Aim of the exercise: Word for word, restate the lines from the start of the data below through the line containing "toJSON squareShape /\".

Collected data:
=-=-=

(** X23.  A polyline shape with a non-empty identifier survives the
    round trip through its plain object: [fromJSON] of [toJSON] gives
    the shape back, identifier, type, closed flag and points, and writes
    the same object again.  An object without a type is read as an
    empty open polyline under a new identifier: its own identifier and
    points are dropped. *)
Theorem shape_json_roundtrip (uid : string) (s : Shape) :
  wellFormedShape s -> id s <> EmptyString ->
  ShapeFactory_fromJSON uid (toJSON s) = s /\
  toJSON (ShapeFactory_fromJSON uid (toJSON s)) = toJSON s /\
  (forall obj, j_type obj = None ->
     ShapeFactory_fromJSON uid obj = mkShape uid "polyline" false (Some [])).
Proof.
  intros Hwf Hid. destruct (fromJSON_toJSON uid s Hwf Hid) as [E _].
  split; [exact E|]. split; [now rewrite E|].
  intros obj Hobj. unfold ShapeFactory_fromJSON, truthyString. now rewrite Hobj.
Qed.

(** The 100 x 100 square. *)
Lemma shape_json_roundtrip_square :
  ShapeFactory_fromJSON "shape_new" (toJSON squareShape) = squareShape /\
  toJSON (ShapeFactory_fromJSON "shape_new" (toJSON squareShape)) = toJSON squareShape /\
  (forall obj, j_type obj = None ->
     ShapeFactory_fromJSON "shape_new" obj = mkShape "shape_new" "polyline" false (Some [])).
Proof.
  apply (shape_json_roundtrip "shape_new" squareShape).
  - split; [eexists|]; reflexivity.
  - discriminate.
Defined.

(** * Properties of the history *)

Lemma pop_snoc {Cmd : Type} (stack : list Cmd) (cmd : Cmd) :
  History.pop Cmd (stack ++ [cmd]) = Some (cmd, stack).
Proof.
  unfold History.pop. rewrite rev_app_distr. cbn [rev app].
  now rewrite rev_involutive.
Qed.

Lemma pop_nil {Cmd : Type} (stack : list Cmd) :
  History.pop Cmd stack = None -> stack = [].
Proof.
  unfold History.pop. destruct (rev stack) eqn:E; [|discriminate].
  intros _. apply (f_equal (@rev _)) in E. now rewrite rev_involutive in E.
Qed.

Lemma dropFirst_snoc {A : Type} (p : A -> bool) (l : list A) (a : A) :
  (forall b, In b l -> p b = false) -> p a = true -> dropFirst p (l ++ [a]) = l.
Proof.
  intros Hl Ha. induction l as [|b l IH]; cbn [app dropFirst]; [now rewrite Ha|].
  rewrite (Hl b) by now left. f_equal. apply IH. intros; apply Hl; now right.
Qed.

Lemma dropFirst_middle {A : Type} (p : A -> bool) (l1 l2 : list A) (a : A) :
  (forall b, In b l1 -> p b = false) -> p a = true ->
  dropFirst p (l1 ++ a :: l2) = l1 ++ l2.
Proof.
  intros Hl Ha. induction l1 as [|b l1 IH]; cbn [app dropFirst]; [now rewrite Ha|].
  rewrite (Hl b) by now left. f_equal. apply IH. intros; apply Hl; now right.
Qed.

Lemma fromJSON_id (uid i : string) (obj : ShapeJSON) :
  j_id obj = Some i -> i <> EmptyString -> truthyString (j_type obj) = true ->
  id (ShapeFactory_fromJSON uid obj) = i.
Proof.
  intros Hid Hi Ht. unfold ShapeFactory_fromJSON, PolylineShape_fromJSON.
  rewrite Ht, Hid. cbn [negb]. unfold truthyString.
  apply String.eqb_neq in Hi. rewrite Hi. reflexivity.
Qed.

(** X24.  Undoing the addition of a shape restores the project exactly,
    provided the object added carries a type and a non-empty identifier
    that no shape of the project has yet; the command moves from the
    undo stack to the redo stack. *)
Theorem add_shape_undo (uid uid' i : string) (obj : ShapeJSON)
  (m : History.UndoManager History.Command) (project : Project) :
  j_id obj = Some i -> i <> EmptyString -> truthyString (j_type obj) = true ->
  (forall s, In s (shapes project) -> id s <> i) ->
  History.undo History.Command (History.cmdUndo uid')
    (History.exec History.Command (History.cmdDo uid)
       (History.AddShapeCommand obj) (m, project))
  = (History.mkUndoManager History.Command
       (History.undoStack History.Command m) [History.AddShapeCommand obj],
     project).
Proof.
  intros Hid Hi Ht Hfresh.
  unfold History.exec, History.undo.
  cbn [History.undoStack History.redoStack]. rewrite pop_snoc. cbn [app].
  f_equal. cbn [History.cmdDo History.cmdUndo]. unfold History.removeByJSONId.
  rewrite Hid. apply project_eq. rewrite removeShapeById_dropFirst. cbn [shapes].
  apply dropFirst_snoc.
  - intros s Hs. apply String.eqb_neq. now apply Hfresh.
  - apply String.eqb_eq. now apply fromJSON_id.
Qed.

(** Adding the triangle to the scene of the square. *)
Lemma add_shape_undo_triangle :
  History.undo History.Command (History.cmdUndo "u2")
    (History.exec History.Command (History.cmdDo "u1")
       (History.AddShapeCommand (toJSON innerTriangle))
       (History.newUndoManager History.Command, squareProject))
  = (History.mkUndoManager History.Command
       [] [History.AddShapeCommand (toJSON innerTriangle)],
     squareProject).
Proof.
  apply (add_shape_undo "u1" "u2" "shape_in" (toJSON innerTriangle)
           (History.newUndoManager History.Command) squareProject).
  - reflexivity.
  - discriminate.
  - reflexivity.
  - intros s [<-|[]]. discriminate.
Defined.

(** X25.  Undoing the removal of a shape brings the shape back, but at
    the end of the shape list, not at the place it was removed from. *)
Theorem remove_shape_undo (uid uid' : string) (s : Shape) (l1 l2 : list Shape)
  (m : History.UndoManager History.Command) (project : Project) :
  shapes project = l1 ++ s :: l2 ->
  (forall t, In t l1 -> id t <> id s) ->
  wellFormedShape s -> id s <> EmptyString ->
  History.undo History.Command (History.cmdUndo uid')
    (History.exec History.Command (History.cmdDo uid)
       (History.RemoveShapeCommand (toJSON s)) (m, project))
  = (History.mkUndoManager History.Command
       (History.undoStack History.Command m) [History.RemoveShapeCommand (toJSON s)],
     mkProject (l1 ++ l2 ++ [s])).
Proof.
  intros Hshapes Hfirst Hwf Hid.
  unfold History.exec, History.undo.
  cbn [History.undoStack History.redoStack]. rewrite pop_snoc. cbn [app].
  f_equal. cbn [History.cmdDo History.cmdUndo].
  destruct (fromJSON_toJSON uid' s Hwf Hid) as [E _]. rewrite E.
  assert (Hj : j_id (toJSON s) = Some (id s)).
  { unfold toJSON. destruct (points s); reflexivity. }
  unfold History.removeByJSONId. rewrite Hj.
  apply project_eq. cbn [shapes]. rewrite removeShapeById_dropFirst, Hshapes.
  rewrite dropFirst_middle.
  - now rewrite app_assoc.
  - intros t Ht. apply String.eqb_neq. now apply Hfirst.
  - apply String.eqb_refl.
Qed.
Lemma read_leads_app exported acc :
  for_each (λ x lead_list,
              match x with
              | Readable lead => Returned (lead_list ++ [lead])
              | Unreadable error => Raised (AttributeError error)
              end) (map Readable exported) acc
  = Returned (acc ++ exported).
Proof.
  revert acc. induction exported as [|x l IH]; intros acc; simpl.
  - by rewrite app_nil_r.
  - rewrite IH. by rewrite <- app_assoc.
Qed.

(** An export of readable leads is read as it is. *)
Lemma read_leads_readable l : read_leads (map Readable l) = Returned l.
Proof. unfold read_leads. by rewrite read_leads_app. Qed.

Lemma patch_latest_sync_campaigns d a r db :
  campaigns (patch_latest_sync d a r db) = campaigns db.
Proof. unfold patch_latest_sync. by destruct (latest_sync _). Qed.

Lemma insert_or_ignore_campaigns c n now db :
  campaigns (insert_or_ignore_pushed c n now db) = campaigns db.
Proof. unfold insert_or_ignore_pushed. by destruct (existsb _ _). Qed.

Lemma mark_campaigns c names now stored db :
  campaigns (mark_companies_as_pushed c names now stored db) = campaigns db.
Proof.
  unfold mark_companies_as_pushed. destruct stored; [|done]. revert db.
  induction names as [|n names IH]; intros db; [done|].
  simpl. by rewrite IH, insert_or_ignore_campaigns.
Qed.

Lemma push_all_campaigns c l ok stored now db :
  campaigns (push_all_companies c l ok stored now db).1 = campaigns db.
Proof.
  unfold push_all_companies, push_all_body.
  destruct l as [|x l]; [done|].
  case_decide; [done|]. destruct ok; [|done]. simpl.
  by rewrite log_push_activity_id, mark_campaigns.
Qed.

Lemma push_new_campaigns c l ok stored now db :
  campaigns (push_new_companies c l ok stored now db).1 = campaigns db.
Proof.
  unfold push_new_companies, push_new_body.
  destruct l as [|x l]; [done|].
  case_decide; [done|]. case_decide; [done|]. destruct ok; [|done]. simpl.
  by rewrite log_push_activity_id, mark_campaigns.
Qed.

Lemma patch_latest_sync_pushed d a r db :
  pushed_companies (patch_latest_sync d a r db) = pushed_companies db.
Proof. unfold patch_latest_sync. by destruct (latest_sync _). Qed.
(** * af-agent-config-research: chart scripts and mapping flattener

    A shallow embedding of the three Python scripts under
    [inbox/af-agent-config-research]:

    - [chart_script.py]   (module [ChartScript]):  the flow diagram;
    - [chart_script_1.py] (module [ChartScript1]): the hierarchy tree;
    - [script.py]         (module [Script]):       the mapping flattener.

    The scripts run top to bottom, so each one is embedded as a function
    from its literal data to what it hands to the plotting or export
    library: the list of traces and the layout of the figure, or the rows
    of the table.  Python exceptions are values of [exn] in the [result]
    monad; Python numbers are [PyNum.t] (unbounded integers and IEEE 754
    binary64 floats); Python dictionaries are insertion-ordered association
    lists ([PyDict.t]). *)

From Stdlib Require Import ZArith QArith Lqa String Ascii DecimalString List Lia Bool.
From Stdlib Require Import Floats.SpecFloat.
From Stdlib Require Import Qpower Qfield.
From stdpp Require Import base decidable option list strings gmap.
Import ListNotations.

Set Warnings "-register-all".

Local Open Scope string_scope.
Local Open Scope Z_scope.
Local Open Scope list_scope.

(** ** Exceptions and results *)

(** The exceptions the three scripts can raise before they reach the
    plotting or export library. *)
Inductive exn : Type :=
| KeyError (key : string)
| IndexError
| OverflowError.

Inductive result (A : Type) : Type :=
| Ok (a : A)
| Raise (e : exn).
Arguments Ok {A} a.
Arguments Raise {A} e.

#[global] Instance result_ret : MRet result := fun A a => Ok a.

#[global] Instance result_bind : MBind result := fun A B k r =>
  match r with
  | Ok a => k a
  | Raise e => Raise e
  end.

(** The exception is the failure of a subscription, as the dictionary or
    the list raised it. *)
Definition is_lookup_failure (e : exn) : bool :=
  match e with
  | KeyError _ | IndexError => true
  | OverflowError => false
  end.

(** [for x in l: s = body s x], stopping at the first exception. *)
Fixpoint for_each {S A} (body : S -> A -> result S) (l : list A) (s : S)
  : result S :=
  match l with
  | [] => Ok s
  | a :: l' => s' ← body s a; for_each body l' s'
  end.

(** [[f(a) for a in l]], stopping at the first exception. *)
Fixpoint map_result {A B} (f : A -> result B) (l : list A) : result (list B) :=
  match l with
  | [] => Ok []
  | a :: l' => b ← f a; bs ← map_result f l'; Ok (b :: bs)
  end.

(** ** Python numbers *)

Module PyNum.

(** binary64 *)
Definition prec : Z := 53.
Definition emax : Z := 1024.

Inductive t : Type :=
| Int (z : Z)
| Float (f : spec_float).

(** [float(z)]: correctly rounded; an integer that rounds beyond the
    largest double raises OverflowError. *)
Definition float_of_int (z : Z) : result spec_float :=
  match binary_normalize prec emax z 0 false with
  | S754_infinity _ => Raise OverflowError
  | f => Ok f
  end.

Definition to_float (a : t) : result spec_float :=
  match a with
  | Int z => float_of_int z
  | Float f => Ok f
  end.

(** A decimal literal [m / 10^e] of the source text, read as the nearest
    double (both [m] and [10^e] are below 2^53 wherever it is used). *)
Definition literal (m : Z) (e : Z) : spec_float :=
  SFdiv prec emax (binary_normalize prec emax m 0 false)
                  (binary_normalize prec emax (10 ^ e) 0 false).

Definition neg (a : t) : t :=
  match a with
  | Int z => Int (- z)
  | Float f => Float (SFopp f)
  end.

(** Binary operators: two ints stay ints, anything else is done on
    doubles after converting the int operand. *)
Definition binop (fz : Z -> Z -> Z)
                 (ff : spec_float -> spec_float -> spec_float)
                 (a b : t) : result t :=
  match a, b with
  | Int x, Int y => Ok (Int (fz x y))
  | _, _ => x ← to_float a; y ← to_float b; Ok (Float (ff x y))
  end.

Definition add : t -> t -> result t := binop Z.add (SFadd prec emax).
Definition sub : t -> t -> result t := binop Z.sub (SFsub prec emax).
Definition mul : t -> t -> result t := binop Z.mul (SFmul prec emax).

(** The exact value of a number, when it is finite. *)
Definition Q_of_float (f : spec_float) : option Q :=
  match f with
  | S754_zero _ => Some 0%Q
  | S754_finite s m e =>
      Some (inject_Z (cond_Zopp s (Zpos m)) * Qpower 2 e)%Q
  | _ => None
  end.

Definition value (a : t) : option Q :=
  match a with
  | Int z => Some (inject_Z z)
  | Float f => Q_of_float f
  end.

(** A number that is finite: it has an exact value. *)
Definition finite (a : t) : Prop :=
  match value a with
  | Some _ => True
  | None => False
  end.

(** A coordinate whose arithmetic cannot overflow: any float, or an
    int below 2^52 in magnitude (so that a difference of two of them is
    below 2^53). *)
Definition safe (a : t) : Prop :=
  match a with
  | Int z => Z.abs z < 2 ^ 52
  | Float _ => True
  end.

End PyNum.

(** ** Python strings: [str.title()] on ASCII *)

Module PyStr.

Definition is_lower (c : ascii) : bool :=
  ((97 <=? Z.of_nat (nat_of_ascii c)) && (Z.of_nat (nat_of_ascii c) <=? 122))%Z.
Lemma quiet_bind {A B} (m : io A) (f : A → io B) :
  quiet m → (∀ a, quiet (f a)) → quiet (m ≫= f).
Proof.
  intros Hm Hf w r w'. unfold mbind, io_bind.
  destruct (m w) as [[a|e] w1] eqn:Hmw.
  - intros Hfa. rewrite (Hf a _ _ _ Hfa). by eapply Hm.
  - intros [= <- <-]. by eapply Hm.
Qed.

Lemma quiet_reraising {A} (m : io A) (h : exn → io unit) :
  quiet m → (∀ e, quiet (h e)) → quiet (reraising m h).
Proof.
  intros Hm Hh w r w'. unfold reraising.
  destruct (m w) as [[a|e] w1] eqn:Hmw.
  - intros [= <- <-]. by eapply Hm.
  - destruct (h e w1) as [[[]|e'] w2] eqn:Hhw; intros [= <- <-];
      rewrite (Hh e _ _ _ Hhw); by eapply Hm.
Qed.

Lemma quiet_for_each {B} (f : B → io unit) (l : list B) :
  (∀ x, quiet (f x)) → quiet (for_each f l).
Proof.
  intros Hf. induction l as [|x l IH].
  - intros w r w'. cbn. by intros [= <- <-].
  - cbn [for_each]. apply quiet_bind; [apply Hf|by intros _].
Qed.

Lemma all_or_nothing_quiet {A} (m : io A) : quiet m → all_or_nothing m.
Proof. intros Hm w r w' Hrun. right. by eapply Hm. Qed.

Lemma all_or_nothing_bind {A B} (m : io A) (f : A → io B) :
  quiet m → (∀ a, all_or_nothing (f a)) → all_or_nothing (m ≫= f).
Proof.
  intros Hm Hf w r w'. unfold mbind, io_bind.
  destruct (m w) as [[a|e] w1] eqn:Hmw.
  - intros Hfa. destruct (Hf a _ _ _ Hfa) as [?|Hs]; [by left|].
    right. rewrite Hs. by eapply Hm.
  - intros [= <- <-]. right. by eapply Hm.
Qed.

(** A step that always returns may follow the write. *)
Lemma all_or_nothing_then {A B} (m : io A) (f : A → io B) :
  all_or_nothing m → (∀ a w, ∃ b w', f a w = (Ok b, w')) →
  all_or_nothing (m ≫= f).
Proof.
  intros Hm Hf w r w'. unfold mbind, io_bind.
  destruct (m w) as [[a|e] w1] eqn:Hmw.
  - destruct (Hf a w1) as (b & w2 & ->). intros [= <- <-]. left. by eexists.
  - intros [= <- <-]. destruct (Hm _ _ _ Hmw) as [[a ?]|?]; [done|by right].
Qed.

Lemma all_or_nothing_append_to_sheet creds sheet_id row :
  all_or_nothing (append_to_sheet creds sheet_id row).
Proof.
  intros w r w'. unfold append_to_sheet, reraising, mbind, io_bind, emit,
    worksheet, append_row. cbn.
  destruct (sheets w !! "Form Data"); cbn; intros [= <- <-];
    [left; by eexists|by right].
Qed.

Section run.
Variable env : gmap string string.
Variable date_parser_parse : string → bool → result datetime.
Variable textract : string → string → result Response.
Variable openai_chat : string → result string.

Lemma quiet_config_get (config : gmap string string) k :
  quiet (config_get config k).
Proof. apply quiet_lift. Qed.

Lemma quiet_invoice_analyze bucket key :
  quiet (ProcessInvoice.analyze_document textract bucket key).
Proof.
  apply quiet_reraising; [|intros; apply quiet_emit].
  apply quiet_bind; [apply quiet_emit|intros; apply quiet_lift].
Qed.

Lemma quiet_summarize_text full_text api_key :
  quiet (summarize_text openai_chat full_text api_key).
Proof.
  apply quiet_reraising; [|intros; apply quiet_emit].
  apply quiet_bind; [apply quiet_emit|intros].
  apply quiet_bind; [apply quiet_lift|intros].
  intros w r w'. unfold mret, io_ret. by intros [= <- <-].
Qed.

=-=-=

Solution:
(** X23.  A polyline shape with a non-empty identifier survives the
    round trip through its plain object: [fromJSON] of [toJSON] gives
    the shape back, identifier, type, closed flag and points, and writes
    the same object again.  An object without a type is read as an
    empty open polyline under a new identifier: its own identifier and
    points are dropped. *)
Theorem shape_json_roundtrip (uid : string) (s : Shape) :
  wellFormedShape s -> id s <> EmptyString ->
  ShapeFactory_fromJSON uid (toJSON s) = s /\
  toJSON (ShapeFactory_fromJSON uid (toJSON s)) = toJSON s /\
  (forall obj, j_type obj = None ->
     ShapeFactory_fromJSON uid obj = mkShape uid "polyline" false (Some [])).
Proof.
  intros Hwf Hid. destruct (fromJSON_toJSON uid s Hwf Hid) as [E _].
  split; [exact E|]. split; [now rewrite E|].
  intros obj Hobj. unfold ShapeFactory_fromJSON, truthyString. now rewrite Hobj.
Qed.

(** The 100 x 100 square. *)
Lemma shape_json_roundtrip_square :
  ShapeFactory_fromJSON "shape_new" (toJSON squareShape) = squareShape /\
  toJSON (ShapeFactory_fromJSON "shape_new" (toJSON squareShape)) = toJSON squareShape /\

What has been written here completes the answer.